▶ **INSTRUCTIONS FOR THE TASK**
Find the string "satellites" in the listing below and return each line it appears in.

▶ **MATERIAL PROVIDED**
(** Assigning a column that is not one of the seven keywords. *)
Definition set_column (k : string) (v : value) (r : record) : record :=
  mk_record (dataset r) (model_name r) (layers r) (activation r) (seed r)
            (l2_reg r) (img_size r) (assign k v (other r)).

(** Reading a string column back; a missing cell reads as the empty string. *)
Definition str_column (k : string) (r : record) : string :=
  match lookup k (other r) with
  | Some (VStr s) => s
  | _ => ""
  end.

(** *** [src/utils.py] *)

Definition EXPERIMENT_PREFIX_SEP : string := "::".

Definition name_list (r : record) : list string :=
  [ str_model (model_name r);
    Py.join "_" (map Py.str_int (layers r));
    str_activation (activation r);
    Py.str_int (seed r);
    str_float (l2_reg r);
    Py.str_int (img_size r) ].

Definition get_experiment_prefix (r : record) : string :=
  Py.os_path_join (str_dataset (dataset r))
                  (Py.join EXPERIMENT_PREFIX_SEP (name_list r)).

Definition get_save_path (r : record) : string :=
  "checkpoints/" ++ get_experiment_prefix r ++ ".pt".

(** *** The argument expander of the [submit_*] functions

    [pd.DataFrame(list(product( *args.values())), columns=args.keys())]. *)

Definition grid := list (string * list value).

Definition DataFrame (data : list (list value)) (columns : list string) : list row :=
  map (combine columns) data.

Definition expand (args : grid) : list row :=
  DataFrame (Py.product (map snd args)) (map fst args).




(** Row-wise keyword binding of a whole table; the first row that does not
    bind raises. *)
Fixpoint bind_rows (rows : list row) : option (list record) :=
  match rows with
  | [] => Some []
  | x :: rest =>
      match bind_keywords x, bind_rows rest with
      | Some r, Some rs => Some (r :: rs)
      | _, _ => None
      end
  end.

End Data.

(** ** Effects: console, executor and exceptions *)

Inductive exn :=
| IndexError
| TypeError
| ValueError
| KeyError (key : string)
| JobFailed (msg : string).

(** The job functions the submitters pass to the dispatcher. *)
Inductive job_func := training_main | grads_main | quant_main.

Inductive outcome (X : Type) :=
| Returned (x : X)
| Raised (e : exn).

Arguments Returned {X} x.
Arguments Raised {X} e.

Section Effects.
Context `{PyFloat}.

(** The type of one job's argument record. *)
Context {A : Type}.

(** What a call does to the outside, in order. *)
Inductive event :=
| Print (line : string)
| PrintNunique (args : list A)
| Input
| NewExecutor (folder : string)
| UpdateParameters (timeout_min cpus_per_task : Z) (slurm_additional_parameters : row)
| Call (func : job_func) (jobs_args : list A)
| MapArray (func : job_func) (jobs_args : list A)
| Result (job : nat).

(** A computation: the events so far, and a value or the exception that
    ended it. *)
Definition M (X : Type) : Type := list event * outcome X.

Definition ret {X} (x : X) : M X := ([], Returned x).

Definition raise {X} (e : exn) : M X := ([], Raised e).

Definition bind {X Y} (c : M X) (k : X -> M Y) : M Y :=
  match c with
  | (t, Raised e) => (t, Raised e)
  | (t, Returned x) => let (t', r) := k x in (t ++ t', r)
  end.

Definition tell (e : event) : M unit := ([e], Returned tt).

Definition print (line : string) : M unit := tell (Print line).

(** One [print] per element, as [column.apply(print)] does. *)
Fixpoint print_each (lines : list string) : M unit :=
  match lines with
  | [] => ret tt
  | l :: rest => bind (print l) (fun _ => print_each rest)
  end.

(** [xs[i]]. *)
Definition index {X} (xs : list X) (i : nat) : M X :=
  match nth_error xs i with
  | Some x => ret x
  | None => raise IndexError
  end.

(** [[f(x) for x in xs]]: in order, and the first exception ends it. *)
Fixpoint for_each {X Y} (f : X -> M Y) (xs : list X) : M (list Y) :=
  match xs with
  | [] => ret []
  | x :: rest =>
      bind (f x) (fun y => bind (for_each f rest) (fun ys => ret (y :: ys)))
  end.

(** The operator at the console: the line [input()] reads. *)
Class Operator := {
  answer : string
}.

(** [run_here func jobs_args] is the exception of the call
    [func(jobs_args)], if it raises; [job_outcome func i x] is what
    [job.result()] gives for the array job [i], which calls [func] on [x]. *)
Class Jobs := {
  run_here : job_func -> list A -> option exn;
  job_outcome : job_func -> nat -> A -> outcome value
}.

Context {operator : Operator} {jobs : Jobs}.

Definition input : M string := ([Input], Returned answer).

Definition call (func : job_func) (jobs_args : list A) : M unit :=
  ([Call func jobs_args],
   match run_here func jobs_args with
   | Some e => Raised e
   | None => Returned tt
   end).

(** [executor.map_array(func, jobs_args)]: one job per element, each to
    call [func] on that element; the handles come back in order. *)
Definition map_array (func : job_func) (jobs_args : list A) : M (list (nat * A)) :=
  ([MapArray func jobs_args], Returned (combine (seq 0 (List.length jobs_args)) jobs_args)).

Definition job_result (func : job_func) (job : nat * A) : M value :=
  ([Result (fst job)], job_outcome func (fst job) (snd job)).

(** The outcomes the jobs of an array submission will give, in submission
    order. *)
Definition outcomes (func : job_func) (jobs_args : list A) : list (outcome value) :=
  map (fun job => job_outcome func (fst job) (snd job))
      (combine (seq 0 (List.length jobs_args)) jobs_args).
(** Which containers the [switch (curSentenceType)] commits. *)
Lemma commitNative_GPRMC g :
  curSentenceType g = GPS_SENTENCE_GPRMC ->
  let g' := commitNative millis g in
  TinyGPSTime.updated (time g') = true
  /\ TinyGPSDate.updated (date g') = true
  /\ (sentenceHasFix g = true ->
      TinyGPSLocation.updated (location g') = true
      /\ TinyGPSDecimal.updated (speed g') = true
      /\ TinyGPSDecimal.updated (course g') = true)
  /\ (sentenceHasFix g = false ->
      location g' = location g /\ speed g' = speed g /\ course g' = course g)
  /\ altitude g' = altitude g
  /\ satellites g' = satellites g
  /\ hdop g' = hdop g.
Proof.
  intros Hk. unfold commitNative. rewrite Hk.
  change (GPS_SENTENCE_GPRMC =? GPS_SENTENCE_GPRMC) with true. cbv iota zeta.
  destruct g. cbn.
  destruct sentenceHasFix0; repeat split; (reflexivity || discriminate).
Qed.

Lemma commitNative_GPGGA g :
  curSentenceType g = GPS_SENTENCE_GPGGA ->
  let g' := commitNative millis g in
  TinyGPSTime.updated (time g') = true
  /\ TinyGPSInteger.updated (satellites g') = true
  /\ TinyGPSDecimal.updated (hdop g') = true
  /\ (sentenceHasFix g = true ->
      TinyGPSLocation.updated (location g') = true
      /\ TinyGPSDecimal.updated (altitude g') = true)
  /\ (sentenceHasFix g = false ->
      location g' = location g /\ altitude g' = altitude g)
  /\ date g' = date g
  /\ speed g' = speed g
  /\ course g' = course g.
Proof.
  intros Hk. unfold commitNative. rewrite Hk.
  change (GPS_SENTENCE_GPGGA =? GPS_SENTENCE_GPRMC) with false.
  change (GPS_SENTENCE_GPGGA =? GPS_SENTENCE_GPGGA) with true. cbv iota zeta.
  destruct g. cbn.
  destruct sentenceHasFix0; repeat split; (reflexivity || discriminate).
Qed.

▶ **SOLUTION TO THE EXERCISE**
  /\ satellites g' = satellites g
  /\ TinyGPSInteger.updated (satellites g') = true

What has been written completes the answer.